TASK STATEMENT -
List each line of the data that holds the string "unsupported".

--- SUPPLIED ENTRIES Enclosed Below ---

Definition containerStatusToInternal (s : ext.ContainerStatus) : ContainerStatus := {|
  cs_Name := ext.cs_Name s; cs_ID := ext.cs_ID s; cs_CreatedAt := ext.cs_CreatedAt s;
  cs_State := containerStateToInternal (ext.cs_State s); cs_RestartCount := ext.cs_RestartCount s;
  cs_RestartTime := ext.cs_RestartTime s; cs_StartTime := ext.cs_StartTime s;
  cs_FinishTime := ext.cs_FinishTime s; cs_ExitCode := ext.cs_ExitCode s;
  cs_ExitSignal := ext.cs_ExitSignal s; cs_Repos := repoStatusesToInternal (ext.cs_Repos s);
  cs_Stages := stageStatusesToInternal (ext.cs_Stages s) |}.
Definition containerStatusToExternal (s : ContainerStatus) : ext.ContainerStatus := {|
  ext.cs_Name := cs_Name s; ext.cs_ID := cs_ID s; ext.cs_State := containerStateToExternal (cs_State s);
  ext.cs_CreatedAt := cs_CreatedAt s; ext.cs_RestartCount := cs_RestartCount s;
  ext.cs_RestartTime := cs_RestartTime s; ext.cs_StartTime := cs_StartTime s;
  ext.cs_FinishTime := cs_FinishTime s; ext.cs_ExitCode := cs_ExitCode s;
  ext.cs_ExitSignal := cs_ExitSignal s; ext.cs_Repos := repoStatusesToExternal (cs_Repos s);
  ext.cs_Stages := stageStatusesToExternal (cs_Stages s) |}.

Definition ConvertContainerDocToInternal (d : ext.ContainerDoc) : st positive (result Container) :=
  if supportedVersion (ext.cont_APIVersion d) then
    match validateContainer (ext.cont_Spec d) with
    | Some e => st_ret (Err e)
    | None =>
        let! spec := convertContainerSpecToInternal (ext.cont_Spec d) in
        st_ret (Ok {|
          cont_Metadata := {| ctm_Name := ext.ctm_Name (ext.cont_Metadata d);
                              ctm_Labels := ext.ctm_Labels (ext.cont_Metadata d) |};
          cont_Spec := clear_ContainerdID spec;
          cont_Status := containerStatusToInternal (ext.cont_Status d) |})
    end
  else st_ret (Err (EOpaque "unsupported apiVersion for Container: %s")).

Definition BuildContainerExternalFromInternal (c : Container) (apiVersion : string)
    : result ext.ContainerDoc :=
  if supportedVersion apiVersion then
    Ok {| ext.cont_APIVersion := VersionV1Beta1; ext.cont_Kind := ext.KindContainer;
          ext.cont_Metadata := {| ext.ctm_Name := ctm_Name (cont_Metadata c);
                                  ext.ctm_Labels := ctm_Labels (cont_Metadata c) |};
          ext.cont_Spec := clear_ext_ContainerdID (BuildContainerSpecExternalFromInternal (cont_Spec c));
          ext.cont_Status := containerStatusToExternal (cont_Status c) |}
  else Err (EOpaque "unsupported output apiVersion for Container: %s").

(** ** Cells *)

(** The statuses nested in a cell are copied without their repos and stages. *)
Definition convertContainerStatusesToInternal (l : list ext.ContainerStatus) : list ContainerStatus :=
  (fun s => {|
    cs_Name := ext.cs_Name s; cs_ID := ext.cs_ID s; cs_CreatedAt := ext.cs_CreatedAt s;
    cs_State := containerStateToInternal (ext.cs_State s); cs_RestartCount := ext.cs_RestartCount s;
    cs_RestartTime := ext.cs_RestartTime s; cs_StartTime := ext.cs_StartTime s;
    cs_FinishTime := ext.cs_FinishTime s; cs_ExitCode := ext.cs_ExitCode s;
    cs_ExitSignal := ext.cs_ExitSignal s; cs_Repos := []; cs_Stages := [] |}) <$> l.
Definition buildContainerStatusesExternalFromInternal (l : list ContainerStatus)
    : list ext.ContainerStatus :=
  (fun s => {|
    ext.cs_Name := cs_Name s; ext.cs_ID := cs_ID s;
    ext.cs_State := containerStateToExternal (cs_State s); ext.cs_CreatedAt := cs_CreatedAt s;
    ext.cs_RestartCount := cs_RestartCount s; ext.cs_RestartTime := cs_RestartTime s;
    ext.cs_StartTime := cs_StartTime s; ext.cs_FinishTime := cs_FinishTime s;
    ext.cs_ExitCode := cs_ExitCode s; ext.cs_ExitSignal := cs_ExitSignal s;
    ext.cs_Repos := []; ext.cs_Stages := [] |}) <$> l.

Definition convertCellProvenanceToInternal (p : option ext.CellProvenance) : option CellProvenance :=
  match p with
  | None => None
  | Some p => let r := ext.cp_BindingRef p in
      Some {| cp_BindingKind := ext.cp_BindingKind p;
              cp_BindingRef := {| cbr_Name := ext.cbr_Name r; cbr_Realm := ext.cbr_Realm r;
                                  cbr_Space := ext.cbr_Space r; cbr_Stack := ext.cbr_Stack r |};
              cp_Params := ext.cp_Params p; cp_EnvOverrides := ext.cp_EnvOverrides p |}
  end.
Definition buildCellProvenanceExternalFromInternal (p : option CellProvenance)
    : option ext.CellProvenance :=
  match p with
  | None => None
  | Some p => let r := cp_BindingRef p in
      Some {| ext.cp_BindingKind := cp_BindingKind p;
              ext.cp_BindingRef := {| ext.cbr_Name := cbr_Name r; ext.cbr_Realm := cbr_Realm r;
                                      ext.cbr_Space := cbr_Space r; ext.cbr_Stack := cbr_Stack r |};
              ext.cp_Params := cp_Params p; ext.cp_EnvOverrides := cp_EnvOverrides p |}
  end.

Definition validateCellDoc (spec : ext.CellSpec) : option error :=
  first_error ((validateContainer <$> ext.csp_Containers spec) ++ [validateCellTty spec]).

Definition cellStatusToInternal (s : ext.CellStatus) : CellStatus := {|
  cst_State := cellStateToInternal (ext.cst_State s); cst_CgroupPath := ext.cst_CgroupPath s;
  cst_SubtreeControllers := ext.cst_SubtreeControllers s; cst_BridgeName := ext.cst_BridgeName s;
  cst_Containers := convertContainerStatusesToInternal (ext.cst_Containers s);
  cst_ReadyObserved := ext.cst_ReadyObserved s; cst_CreatedAt := ext.cst_CreatedAt s;
  cst_UpdatedAt := ext.cst_UpdatedAt s; cst_ReadyAt := ext.cst_ReadyAt s;
  cst_Reason := ext.cst_Reason s; cst_Message := ext.cst_Message s;
  cst_CgroupReady := ext.cst_CgroupReady s; cst_ObservedGeneration := ext.cst_ObservedGeneration s;
  cst_OutOfSync := ext.cst_OutOfSync s; cst_OutOfSyncReason := ext.cst_OutOfSyncReason s;
  cst_OutOfSyncError := ext.cst_OutOfSyncError s |}.

(** The spec as assembled, before its root is resolved. *)
Definition cellSpecToInternal (s : ext.CellSpec) (root : string) (containers : list ContainerSpec)
    : CellSpec := {|
  csp_ID := ext.csp_ID s; csp_RealmName := ext.csp_RealmID s; csp_SpaceName := ext.csp_SpaceID s;
  csp_StackName := ext.csp_StackID s; csp_RootContainerID := root;
  csp_Tty := convertCellTtyToInternal (ext.csp_Tty s); csp_Containers := containers;
  csp_AutoDelete := ext.csp_AutoDelete s; csp_NestedCgroupRuntime := ext.csp_NestedCgroupRuntime s;
  csp_RuntimeEnv := ext.csp_RuntimeEnv s;
  csp_Provenance := convertCellProvenanceToInternal (ext.csp_Provenance s);
  csp_IgnoreDiskPressure := ext.csp_IgnoreDiskPressure s |}.

Definition ConvertCellDocToInternal (d : ext.CellDoc) : st positive (result Cell) :=
  if supportedVersion (ext.cell_APIVersion d) then
    match validateCellDoc (ext.cell_Spec d) with
    | Some e => st_ret (Err e)
    | None =>
        let! containers := st_map convertContainerSpecToInternal (ext.csp_Containers (ext.cell_Spec d)) in
        let spec := cellSpecToInternal (ext.cell_Spec d) (ext.csp_RootContainerID (ext.cell_Spec d)) containers in
        st_ret (
          let? resolvedRoot := resolveCellRootContainer spec in
          Ok {| cell_Metadata := {|
                  cm_Name := ext.cm_Name (ext.cell_Metadata d);
                  cm_Labels := ext.cm_Labels (ext.cell_Metadata d);
                  cm_Annotations := ext.cm_Annotations (ext.cell_Metadata d);
                  cm_Generation := ext.cm_Generation (ext.cell_Metadata d) |};
                cell_Spec := cellSpecToInternal (ext.cell_Spec d) resolvedRoot containers;
                cell_Status := cellStatusToInternal (ext.cell_Status d) |})
    end
  else st_ret (Err (EOpaque "unsupported apiVersion for Cell: %s")).

Definition cellStatusToExternal (s : CellStatus) : ext.CellStatus := {|
  ext.cst_State := cellStateToExternal (cst_State s); ext.cst_CgroupPath := cst_CgroupPath s;
  ext.cst_SubtreeControllers := cst_SubtreeControllers s; ext.cst_BridgeName := cst_BridgeName s;
  ext.cst_Containers := buildContainerStatusesExternalFromInternal (cst_Containers s);
  ext.cst_ReadyObserved := cst_ReadyObserved s; ext.cst_CreatedAt := cst_CreatedAt s;
  ext.cst_UpdatedAt := cst_UpdatedAt s; ext.cst_ReadyAt := cst_ReadyAt s;
  ext.cst_Reason := cst_Reason s; ext.cst_Message := cst_Message s;
  ext.cst_CgroupReady := cst_CgroupReady s; ext.cst_ObservedGeneration := cst_ObservedGeneration s;
  ext.cst_OutOfSync := cst_OutOfSync s; ext.cst_OutOfSyncReason := cst_OutOfSyncReason s;
  ext.cst_OutOfSyncError := cst_OutOfSyncError s |}.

--- End of Enclosed SUPPLIED ENTRIES ---

SOLUTION TO THIS TASK -
  else st_ret (Err (EOpaque "unsupported apiVersion for Container: %s")).
  else Err (EOpaque "unsupported output apiVersion for Container: %s").
  else st_ret (Err (EOpaque "unsupported apiVersion for Cell: %s")).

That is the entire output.